To do
Write out exactly the lines of the entries below from the one holding "(** The watcher" to the one holding "project its callback", inclusive, and leave out all other lines.

>>>

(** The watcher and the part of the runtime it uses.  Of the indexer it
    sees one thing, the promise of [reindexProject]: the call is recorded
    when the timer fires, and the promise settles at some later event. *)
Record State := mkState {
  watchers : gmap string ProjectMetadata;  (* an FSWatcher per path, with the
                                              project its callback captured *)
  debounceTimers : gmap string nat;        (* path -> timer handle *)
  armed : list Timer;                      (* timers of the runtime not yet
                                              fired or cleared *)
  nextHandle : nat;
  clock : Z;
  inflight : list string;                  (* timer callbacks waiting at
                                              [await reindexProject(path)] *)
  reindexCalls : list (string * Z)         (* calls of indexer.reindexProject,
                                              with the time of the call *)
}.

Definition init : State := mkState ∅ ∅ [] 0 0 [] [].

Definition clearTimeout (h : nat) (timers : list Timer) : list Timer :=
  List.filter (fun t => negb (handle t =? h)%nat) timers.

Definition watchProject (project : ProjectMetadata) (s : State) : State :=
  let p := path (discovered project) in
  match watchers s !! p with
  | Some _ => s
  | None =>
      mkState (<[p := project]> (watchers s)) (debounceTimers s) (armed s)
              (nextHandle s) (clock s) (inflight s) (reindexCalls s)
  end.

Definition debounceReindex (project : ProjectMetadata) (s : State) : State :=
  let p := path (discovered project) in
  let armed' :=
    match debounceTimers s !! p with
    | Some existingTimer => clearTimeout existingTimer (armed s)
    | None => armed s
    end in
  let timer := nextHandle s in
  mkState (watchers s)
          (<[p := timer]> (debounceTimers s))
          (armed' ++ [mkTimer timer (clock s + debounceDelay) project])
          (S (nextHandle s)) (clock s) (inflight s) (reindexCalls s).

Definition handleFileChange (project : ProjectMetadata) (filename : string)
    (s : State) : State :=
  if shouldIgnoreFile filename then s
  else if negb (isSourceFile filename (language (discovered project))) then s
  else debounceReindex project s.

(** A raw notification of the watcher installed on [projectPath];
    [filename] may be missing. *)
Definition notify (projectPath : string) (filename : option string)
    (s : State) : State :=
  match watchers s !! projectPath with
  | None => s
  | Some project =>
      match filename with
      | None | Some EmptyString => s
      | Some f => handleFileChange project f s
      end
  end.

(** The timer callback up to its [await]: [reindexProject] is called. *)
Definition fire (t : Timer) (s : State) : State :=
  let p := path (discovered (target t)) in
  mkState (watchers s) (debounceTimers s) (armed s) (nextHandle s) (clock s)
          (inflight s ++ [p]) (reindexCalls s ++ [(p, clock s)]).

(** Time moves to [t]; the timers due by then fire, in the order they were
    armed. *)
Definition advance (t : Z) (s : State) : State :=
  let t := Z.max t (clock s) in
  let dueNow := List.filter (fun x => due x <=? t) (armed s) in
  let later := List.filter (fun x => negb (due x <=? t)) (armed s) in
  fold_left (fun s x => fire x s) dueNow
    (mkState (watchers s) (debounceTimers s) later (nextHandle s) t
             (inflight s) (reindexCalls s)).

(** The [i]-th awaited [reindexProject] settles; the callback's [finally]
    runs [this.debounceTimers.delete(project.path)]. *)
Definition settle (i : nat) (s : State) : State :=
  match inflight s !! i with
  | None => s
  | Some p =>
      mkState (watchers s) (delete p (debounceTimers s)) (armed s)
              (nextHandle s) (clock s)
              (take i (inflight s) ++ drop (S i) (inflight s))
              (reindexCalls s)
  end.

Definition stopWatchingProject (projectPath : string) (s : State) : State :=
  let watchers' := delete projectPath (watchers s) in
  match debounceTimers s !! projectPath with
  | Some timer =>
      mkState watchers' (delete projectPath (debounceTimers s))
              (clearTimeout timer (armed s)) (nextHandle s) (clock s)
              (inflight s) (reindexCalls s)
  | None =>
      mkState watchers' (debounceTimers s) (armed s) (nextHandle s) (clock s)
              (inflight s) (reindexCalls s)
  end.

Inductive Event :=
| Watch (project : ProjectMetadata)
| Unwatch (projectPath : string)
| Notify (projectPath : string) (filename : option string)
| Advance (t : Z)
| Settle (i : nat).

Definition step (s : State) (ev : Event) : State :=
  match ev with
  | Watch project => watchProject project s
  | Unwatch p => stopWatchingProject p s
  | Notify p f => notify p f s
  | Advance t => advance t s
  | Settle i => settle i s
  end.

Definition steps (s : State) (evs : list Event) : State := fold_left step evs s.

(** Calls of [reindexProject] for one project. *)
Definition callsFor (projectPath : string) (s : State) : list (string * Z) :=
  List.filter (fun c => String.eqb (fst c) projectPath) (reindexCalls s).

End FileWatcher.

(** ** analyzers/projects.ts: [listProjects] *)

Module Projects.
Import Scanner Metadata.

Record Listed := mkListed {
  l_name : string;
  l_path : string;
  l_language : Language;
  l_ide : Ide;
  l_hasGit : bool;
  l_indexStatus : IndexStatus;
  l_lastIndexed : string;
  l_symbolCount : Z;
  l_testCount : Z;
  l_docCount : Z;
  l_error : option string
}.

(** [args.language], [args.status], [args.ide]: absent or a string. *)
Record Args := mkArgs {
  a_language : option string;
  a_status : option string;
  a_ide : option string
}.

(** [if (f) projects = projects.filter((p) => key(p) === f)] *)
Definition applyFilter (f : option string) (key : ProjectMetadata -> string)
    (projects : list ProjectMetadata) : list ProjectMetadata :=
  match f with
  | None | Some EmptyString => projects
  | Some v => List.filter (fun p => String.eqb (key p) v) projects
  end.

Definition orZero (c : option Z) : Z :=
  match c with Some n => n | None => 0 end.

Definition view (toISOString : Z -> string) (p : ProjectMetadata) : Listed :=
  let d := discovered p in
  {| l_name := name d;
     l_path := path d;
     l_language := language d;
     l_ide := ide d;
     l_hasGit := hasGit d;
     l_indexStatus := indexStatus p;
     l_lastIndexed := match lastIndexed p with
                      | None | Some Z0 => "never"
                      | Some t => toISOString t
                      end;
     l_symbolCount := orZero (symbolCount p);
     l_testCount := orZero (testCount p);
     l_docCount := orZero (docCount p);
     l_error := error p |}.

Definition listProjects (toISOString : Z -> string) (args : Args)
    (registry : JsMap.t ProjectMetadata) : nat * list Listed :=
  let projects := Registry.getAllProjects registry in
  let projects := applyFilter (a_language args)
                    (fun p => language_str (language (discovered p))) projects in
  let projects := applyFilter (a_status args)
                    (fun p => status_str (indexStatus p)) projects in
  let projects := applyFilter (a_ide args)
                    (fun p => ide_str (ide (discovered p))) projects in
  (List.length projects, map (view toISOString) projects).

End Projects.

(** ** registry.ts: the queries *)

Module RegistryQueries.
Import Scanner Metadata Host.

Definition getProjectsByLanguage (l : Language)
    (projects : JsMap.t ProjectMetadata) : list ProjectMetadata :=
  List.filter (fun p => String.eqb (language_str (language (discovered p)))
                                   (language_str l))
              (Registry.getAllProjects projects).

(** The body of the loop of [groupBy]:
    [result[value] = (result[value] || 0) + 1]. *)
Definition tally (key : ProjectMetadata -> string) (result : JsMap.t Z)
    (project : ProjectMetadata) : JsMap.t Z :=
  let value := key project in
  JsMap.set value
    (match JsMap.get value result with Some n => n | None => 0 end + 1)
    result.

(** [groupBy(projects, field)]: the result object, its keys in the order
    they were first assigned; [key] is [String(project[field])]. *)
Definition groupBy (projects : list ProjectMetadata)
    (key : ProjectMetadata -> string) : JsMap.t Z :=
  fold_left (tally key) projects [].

<<<
>>>

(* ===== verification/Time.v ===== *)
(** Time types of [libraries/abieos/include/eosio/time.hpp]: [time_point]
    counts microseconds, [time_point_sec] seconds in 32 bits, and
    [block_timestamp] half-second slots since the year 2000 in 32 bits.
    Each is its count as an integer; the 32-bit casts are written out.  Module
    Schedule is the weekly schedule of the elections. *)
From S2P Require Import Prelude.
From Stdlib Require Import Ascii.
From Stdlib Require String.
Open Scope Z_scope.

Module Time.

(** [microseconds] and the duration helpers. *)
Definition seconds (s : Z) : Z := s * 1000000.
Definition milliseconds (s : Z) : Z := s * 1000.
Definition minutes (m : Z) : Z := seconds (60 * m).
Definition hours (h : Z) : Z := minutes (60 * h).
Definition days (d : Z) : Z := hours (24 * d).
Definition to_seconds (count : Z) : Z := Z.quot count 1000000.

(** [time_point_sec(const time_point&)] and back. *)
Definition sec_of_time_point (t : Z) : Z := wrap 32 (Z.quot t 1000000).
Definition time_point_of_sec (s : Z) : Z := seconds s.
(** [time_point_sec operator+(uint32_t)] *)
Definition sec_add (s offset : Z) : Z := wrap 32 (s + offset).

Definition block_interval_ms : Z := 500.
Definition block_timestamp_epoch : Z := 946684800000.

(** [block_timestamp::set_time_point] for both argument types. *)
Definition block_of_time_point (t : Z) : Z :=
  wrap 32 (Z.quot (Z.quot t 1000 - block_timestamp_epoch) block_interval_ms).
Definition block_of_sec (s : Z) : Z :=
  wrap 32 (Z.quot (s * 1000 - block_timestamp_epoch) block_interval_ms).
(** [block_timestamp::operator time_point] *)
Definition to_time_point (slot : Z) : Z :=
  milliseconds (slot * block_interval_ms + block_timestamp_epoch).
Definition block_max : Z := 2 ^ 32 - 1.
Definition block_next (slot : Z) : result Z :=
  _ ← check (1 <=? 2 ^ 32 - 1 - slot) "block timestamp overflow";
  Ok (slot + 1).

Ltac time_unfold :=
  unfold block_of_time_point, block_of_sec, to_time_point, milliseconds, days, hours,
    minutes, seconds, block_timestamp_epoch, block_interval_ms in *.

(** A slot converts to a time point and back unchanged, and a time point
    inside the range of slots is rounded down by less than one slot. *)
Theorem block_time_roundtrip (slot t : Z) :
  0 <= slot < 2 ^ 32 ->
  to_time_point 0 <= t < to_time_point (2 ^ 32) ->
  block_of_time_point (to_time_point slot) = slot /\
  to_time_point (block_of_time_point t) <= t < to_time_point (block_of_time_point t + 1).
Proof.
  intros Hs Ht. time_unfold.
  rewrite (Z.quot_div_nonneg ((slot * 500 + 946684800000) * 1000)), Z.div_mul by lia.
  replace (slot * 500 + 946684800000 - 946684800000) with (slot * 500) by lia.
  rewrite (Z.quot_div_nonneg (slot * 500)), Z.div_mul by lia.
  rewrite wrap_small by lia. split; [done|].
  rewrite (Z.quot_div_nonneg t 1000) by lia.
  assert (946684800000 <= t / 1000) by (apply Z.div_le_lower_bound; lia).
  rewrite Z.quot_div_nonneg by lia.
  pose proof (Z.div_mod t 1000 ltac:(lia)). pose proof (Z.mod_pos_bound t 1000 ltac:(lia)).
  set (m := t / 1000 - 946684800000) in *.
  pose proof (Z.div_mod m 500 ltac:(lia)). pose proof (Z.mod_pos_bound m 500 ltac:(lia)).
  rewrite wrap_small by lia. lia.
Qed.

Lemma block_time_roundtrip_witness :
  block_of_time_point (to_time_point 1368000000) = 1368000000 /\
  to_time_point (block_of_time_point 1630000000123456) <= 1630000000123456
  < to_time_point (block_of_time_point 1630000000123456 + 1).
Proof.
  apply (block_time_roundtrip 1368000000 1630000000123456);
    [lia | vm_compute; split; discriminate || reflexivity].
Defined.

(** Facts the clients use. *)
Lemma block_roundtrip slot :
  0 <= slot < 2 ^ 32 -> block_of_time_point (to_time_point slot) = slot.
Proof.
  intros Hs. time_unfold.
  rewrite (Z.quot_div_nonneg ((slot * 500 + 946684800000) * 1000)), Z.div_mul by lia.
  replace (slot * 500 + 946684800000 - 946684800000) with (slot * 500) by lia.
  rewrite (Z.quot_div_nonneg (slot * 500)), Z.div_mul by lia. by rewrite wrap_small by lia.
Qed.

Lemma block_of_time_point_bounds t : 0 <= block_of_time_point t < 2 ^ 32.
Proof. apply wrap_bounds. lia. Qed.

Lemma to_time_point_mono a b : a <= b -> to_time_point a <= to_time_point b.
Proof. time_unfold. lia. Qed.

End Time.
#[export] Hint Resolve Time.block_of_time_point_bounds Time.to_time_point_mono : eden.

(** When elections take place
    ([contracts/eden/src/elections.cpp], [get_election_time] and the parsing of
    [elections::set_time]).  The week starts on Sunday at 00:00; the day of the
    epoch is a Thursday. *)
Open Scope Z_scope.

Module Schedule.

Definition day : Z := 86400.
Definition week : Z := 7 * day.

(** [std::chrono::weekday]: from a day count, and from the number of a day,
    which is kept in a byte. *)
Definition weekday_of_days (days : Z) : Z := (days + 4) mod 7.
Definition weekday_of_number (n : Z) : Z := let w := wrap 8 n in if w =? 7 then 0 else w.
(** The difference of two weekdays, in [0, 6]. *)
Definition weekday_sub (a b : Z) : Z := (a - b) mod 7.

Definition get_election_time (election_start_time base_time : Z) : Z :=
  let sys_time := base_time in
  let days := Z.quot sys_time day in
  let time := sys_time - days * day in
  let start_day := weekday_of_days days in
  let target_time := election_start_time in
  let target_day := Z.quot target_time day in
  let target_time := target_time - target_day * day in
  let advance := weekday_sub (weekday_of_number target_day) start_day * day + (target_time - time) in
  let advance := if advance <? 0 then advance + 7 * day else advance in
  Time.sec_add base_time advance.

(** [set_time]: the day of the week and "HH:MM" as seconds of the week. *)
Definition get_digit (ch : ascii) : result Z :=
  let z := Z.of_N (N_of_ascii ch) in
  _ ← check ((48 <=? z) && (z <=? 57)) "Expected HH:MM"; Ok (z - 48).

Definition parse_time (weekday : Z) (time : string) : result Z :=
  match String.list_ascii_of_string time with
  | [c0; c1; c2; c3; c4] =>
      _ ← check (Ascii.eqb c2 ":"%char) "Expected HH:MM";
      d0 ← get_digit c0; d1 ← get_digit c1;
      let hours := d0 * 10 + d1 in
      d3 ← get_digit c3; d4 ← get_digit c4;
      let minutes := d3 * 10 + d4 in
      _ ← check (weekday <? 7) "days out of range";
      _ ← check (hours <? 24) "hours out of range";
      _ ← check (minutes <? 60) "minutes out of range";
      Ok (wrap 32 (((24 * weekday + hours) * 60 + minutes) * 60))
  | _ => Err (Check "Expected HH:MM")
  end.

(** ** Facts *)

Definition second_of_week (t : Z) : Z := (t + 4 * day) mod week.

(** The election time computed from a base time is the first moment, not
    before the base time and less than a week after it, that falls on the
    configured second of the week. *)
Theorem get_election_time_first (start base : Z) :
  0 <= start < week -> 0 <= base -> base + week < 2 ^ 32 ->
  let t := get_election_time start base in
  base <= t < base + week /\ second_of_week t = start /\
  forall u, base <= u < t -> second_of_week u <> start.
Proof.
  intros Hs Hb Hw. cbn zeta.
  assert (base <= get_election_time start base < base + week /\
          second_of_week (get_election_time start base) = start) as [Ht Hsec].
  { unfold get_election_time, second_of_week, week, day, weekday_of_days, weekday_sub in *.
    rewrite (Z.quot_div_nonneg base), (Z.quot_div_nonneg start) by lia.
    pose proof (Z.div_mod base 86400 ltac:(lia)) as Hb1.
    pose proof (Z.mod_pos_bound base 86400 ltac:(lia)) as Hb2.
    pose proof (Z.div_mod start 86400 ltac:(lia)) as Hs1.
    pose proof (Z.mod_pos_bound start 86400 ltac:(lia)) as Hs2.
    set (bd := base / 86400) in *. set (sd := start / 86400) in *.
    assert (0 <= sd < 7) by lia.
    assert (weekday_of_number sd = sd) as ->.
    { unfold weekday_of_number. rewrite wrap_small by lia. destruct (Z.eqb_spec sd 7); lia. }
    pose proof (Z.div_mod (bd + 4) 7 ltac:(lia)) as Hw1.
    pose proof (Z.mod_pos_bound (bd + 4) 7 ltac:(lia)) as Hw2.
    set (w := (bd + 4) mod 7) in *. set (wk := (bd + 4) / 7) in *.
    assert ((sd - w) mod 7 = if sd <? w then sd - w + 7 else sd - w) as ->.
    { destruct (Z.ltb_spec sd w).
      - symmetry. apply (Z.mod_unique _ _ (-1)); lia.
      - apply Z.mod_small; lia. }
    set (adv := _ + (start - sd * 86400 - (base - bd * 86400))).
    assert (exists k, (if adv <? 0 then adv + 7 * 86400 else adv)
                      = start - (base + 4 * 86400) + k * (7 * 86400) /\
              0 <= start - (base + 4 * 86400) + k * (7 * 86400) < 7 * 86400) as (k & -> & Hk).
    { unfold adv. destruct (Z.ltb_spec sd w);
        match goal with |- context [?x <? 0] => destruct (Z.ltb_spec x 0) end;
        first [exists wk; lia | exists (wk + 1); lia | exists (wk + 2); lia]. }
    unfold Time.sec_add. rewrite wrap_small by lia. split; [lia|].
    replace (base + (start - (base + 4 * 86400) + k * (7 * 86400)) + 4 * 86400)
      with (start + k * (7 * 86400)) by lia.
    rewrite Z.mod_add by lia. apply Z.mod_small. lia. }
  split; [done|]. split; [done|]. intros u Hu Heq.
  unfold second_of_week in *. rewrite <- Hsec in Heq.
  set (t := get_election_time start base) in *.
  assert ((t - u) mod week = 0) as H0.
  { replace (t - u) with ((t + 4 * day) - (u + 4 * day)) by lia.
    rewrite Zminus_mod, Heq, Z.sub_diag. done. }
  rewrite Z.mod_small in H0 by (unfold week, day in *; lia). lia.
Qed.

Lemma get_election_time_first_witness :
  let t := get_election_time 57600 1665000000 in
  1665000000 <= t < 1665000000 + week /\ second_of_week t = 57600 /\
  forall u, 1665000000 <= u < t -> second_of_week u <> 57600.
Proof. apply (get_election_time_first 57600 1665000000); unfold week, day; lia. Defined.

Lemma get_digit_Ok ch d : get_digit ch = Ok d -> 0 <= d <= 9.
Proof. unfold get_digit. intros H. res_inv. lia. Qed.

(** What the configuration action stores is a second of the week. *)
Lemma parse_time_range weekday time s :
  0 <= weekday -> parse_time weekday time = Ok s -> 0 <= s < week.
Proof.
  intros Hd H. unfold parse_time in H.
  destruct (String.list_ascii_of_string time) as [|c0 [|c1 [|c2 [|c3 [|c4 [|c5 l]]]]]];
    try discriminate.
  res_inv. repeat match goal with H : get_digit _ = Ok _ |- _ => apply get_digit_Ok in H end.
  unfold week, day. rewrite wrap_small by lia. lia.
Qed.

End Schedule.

<<<

Task result
(** The watcher and the part of the runtime it uses.  Of the indexer it
    sees one thing, the promise of [reindexProject]: the call is recorded
    when the timer fires, and the promise settles at some later event. *)
Record State := mkState {
  watchers : gmap string ProjectMetadata;  (* an FSWatcher per path, with the
                                              project its callback captured *)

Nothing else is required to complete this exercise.